The Cure – Just Like Heaven (Live 1990):

Fascination with the Occult has always been with us. It had its place predominantly in literature and film, but with the advent of Rock and Roll in the ‘50s, the image or suggestion of it infiltrated teen pop culture, helped along by the popularity of comic books, and Creature Double Features, all introducing old archetypes to a new audience. But, the artist drawn to this rebellious form of music will be the Dark Outsider at heart and have more in common with The Faustian imagery of selling one’s soul at the crossroads than to a fascination with Hollywood kitsch.

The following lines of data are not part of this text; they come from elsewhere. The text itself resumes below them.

(* ===== verification/Expr.v ===== *)
(** * Expressions and statements of the configuration: data and state

    The syntax trees of includes/tree.h and includes/statement.h, the values
    and scopes of variables, and the state that the evaluation of an expression
    and the execution of a statement can change. *)

From stdpp Require Import base tactics list numbers gmap.
From S2P Require Import Prelude Name.

#[local] Open Scope Z_scope.
#[local] Unset Elimination Schemes.

(** ** Data strings

    [d_buf]: the bytes from the [data] pointer to the end of the memory it
    points into, [None] for a null pointer.  Buffers are never changed after
    they were filled, so that strings may share them. *)
Record data_string := mk_ds {
  d_buf : option (list Z);
  d_len : Z;
  d_terminated : bool }.
Definition null_string : data_string := mk_ds None 0 false.

(** [buffer_allocate]: zeroed memory ([dmalloc]); [struct buffer] ends with
    four bytes of which [data[1]] is the first. *)
Definition buffer_allocate (len : Z) : list Z := replicate (Z.to_nat (len + 4)) 0.

(** The source of a [memcpy] from the string. *)
Definition load (d : data_string) (n : Z) : outcome (list Z) :=
  if n =? 0 then Done [] else match d_buf d with Some b => rdn b 0 n | None => Fault end.
Definition ds_bytes (d : data_string) : outcome (list Z) := load d (d_len d).

(** A string in a new buffer that holds [b] and the zeros after it. *)
Definition ds_new (b : list Z) (terminated : bool) : data_string :=
  mk_ds (Some (b ++ replicate 4 0)) (zlen b) terminated.

(** ** Syntax *)
Record option_ref := mk_option {
  o_universe : Z;
  o_code : Z;
  o_lookup : bool;  (** the universe has a [lookup_func] and a [save_func] *)
  o_dclist : bool;  (** the format starts with "Dc" *) }.

Inductive arith := add | subtract | multiply | divide | remainder | binary_and | binary_or | binary_xor.

Inductive log_priority := log_priority_fatal | log_priority_error | log_priority_debug | log_priority_info.

Inductive expression :=
  (** boolean *)
  | expr_check (collection : nat)
  | expr_equal (left right : expression)
  | expr_not_equal (left right : expression)
  | expr_regex_match (left right : expression)
  | expr_iregex_match (left right : expression)
  | expr_and (left right : expression)
  | expr_or (left right : expression)
  | expr_not (e : expression)
  | expr_exists (o : option_ref)
  | expr_variable_exists (name : list Z)
  | expr_known
  | expr_static
  (** data *)
  | expr_substring (e offset len : expression)
  | expr_suffix (e len : expression)
  | expr_lcase (e : expression)
  | expr_ucase (e : expression)
  | expr_option (o : option_ref)
  | expr_config_option (o : option_ref)
  | expr_hardware
  | expr_packet (offset len : expression)
  | expr_encapsulate (name : list Z)
  | expr_const_data (d : data_string)
  | expr_host_lookup (name : list Z)
  | expr_concat (left right : expression)
  | expr_concat_dclist (left right : expression)
  | expr_encode_int8 (e : expression)
  | expr_encode_int16 (e : expression)
  | expr_encode_int32 (e : expression)
  | expr_binary_to_ascii (base width separator buffer : expression)
  | expr_reverse (width buffer : expression)
  | expr_leased_address
  | expr_pick_first_value (car : expression) (cdr : option expression)
  | expr_host_decl_name
  | expr_null
  | expr_filename
  | expr_sname
  | expr_gethostname
  | expr_v6relay (relay roption : expression)
  (** numeric *)
  | expr_extract_int8 (e : expression)
  | expr_extract_int16 (e : expression)
  | expr_extract_int32 (e : expression)
  | expr_const_int (n : Z)
  | expr_lease_time
  | expr_arith (op : arith) (left right : expression)
  | expr_client_state
  (** any type *)
  | expr_variable_reference (name : list Z)
  | expr_funcall (name : list Z) (arglist : list expression)
  (** no value *)
  | expr_function (fundef : nat) (args : list (list Z)) (statements : list statement)
  | expr_none
  | expr_match
  | expr_dns_transaction
  | expr_ns
with statement :=
  | statements_statement (ss : list statement)
  | on_statement (evtypes : Z) (ss : list statement)
  | switch_statement (e : expression) (ss : list statement)
  | case_statement (e : expression)
  | default_statement
  | if_statement (e : expression) (tc fc : list statement)
  | eval_statement (e : expression)
  | execute_statement (command : list Z) (arglist : list expression)
  | return_statement (e : expression)
  | add_statement (class : nat)
  | break_statement
  | supersede_option_statement (o : option_ref) (data : data_string) (e : option expression)
  | send_option_statement (o : option_ref) (data : data_string) (e : option expression)
  | default_option_statement (o : option_ref) (data : data_string) (e : option expression)
  | append_option_statement (o : option_ref) (data : data_string) (e : option expression)
  | prepend_option_statement (o : option_ref) (data : data_string) (e : option expression)
  | set_statement (name : list Z) (e : expression)
  | define_statement (name : list Z) (fundef : nat) (args : list (list Z)) (ss : list statement)
  | unset_statement (name : list Z)
  | let_statement (name : list Z) (e : expression) (ss : list statement)
  | log_statement (priority : log_priority) (e : expression)
  | vendor_opt_statement
  | null_statement.

Record option_cache := mk_cache {
  oc_option : option_ref;
  oc_data : data_string;
  oc_expression : option expression }.

(** ** Values and scopes

    A function has a number: functions are compared by their address. *)
Inductive binding_value :=
  | binding_boolean (b : bool)
  | binding_data (d : data_string)
  | binding_numeric (n : Z)
  | binding_function (fundef : nat) (args : list (list Z)) (statements : list statement).

(** A scope without its outer scopes: the bindings, the last one first. *)
Abbreviation scope := (list (list Z * option binding_value)).

(** [strcasecmp]. *)
Definition same_name (a b : list Z) : bool := bool_decide (mklower <$> a = mklower <$> b).

Fixpoint find_in (s : scope) (name : list Z) : option (option binding_value) :=
  match s with [] => None | (n, v) :: r => if same_name name n then Some v else find_in r name end.
(** Scopes from the inner to the outer ones. *)
Fixpoint find_binding (ss : list scope) (name : list Z) : option (option binding_value) :=
  match ss with
  | [] => None
  | s :: r => match find_in s name with Some v => Some v | None => find_binding r name end
  end.

Fixpoint assign_in (s : scope) (name : list Z) (v : option binding_value) : scope :=
  match s with [] => [] | (n, w) :: r => if same_name name n then (n, v) :: r else (n, w) :: assign_in r name v end.
(** The binding that [find_binding] finds gets the value. *)
Fixpoint assign (ss : list scope) (name : list Z) (v : option binding_value) : list scope :=
  match ss with
  | [] => []
  | s :: r => match find_in s name with Some _ => assign_in s name v :: r | None => s :: assign r name v end
  end.
Definition new_binding (ss : list scope) (name : list Z) : list scope :=
  match ss with [] => [] | s :: r => ((name, None) :: s) :: r end.

(** ** Packets, leases, clients *)
Inductive packet := mk_packet {
  p_id : nat;                   (** which packet it is *)
  p_known : bool;
  p_raw : option (list Z);      (** the bytes of [struct dhcp_packet] *)
  p_length : Z;
  p_options : nat;              (** its option state *)
  p_container : option packet   (** [dhcpv6_container_packet] *) }.

Record lease := mk_lease {
  l_static : bool;
  l_ip_addr : list Z;
  l_hardware : list Z;
  l_ends : Z;
  l_host : option (list Z)      (** the name of the host declaration *) }.

Record client_state := mk_client { c_state : Z; c_hardware : list Z }.

(** The arguments that all functions hand on.  Option states are indices. *)
Record context := mk_context {
  packet_of : option packet;
  lease_of : option lease;
  client_of : option client_state;
  in_options : option nat;
  cfg_options : option nat }.

Record on_star := mk_star {
  on_expiry : list statement;
  on_release : list statement;
  on_commit : list statement }.

Record class := mk_class {
  k_expr : option expression;
  k_submatch : option expression;
  k_hash : list (list Z * nat); (** the subclasses *)
  k_spawning : bool;
  k_limit : Z;
  k_superclass : option nat }.

Inductive event :=
  | Opcode       (** an operator that has no value of the type that is wanted *)
  | BindingType  (** a variable or a function with a value of another type *)
  | Call         (** no such function, wrong number of arguments *)
  | Other
  | Logged (priority : log_priority) (text : list Z)
  | Ran (argv : list (list Z)).

Abbreviation option_map := (gmap (Z * Z) option_cache).

(** What evaluation can change.  The scope is that of the lease, or without
    lease the global one ([s_root], [None] when there is no scope pointer),
    below the scopes of the functions and [let]s that are being executed. *)
Record state := mk_state {
  s_locals : list scope;
  s_root : option (list scope);
  s_options : list option_map;
  s_member : gmap nat (list nat);  (** the classes of the packets *)
  s_class : list class;
  s_given_star : on_star;          (** the argument [on_star] *)
  s_lease_star : on_star;          (** [lease -> on_star] *)
  s_log : list event }.

Definition set_scopes (l : list scope) (r : option (list scope)) (s : state) : state :=
  mk_state l r (s_options s) (s_member s) (s_class s) (s_given_star s) (s_lease_star s) (s_log s).
Definition set_options (o : list option_map) (s : state) : state :=
  mk_state (s_locals s) (s_root s) o (s_member s) (s_class s) (s_given_star s) (s_lease_star s) (s_log s).
Definition set_member (m : gmap nat (list nat)) (s : state) : state :=
  mk_state (s_locals s) (s_root s) (s_options s) m (s_class s) (s_given_star s) (s_lease_star s) (s_log s).
Definition set_class (c : list class) (s : state) : state :=
  mk_state (s_locals s) (s_root s) (s_options s) (s_member s) c (s_given_star s) (s_lease_star s) (s_log s).
Definition set_stars (g l : on_star) (s : state) : state :=
  mk_state (s_locals s) (s_root s) (s_options s) (s_member s) (s_class s) g l (s_log s).
Definition log (x : event) (s : state) : state :=
  mk_state (s_locals s) (s_root s) (s_options s) (s_member s) (s_class s) (s_given_star s) (s_lease_star s) (s_log s ++ [x]).

Definition chain (s : state) : list scope := s_locals s ++ default [] (s_root s).
(** The chain after a change that keeps the number of local scopes. *)
Definition set_chain (ss : list scope) (s : state) : state :=
  let n := length (s_locals s) in set_scopes (take n ss) (match s_root s with None => None | Some _ => Some (drop n ss) end) s.
Definition assign_value (name : list Z) (v : option binding_value) (s : state) : state := set_chain (assign (chain s) name v) s.

(** ** Computations that change the state *)
Definition ev (A : Type) : Type := state -> outcome (state * A).
Definition ret {A} (a : A) : ev A := fun s => Done (s, a).
Definition bind {A B} (m : ev A) (k : A -> ev B) : ev B := fun s => '(s, a) ← m s; k a s.
Definition lift {A} (m : outcome A) : ev A := fun s => a ← m; Done (s, a).
Definition get : ev state := fun s => Done (s, s).
Definition modify (f : state -> state) : ev unit := fun s => Done (f s, tt).

Declare Scope ev_scope.
Delimit Scope ev_scope with ev.
Notation "x <~ m ; k" := (bind m (fun x => k)) (at level 20, m at level 100, k at level 200, only parsing) : ev_scope.
Notation "' x <~ m ; k" := (bind m (fun x => k)) (at level 20, x pattern, m at level 100, k at level 200, only parsing) : ev_scope.
Notation "m ;;; k" := (bind m (fun _ => k)) (at level 100, k at level 200, only parsing) : ev_scope.
Notation "'log_error' x" := (modify (log x)) (at level 10) : ev_scope.

(** ** What is around the evaluator

    The C library, and the parts of the program that are not modelled here:
    the encapsulation of option spaces and the decoding of vendor options. *)
Class Surroundings := {
  cur_time : Z;
  regexec : bool -> list Z -> list Z -> bool;  (** ignoring case; expression, string *)
  gethostname : option (list Z);
  host_lookup : list Z -> option (list Z);
  collection : nat -> list nat;                (** the classes of a collection *)
  option_space_encapsulate : context -> data_string -> list Z -> ev (bool * data_string);
  parse_vendor_option : context -> ev unit }.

The late ‘50s/early ‘60s showed two sides; the undeniable kitsch of the aforementioned splatter platter contrasted with serious art, in the form of the atmospheric, reverb-washed sparse environment evoked by instrumentals like “Sleepwalk,” and the heavy echo of rockabilly guitar solos that would later find a place most notably with the Damned, Dave Vanian and the Phantom Chords, and Chris Isaak, to name a few.

From the mid-‘60s onward, rock & roll‘s roots are in the American blues and the myths of Devils and voodoo queens. The Rolling Stones and the Yardbirds were clearly influenced by the original blues masters. Jimmy Page, with the Yardbirds and with Led Zeppelin, borrowed heavily from Robert Johnson who as myth would have it, sold his soul to the Devil at the Crossroads.

[Editor’s note: Some have said that Jimmy Page did more than just “borrow”.]

Howlin’Wolf, an idol of the Rolling Stones’ co-founder Brian Jones, gave the band their name and their early blues band identity. Both Page and Jones had a strong interest, if not actually dabbled in the Occult. Jones’ pilgrimage to Morocco to record Jajouka: Pipes of Pan and Page’s fascination with The Most Wicked Man In The World, Aleister Crowley, has created its own mythology. Jones’ spiral into self-destruction was fuelled by the demons he saw while dabbling in LSD and alcohol-infused mystical rites, while Page slowly lost his mind when he lived in Crowley’s old home, and slept in his ceremonial robes, inspiring him to cast black magic spells over all his enemies.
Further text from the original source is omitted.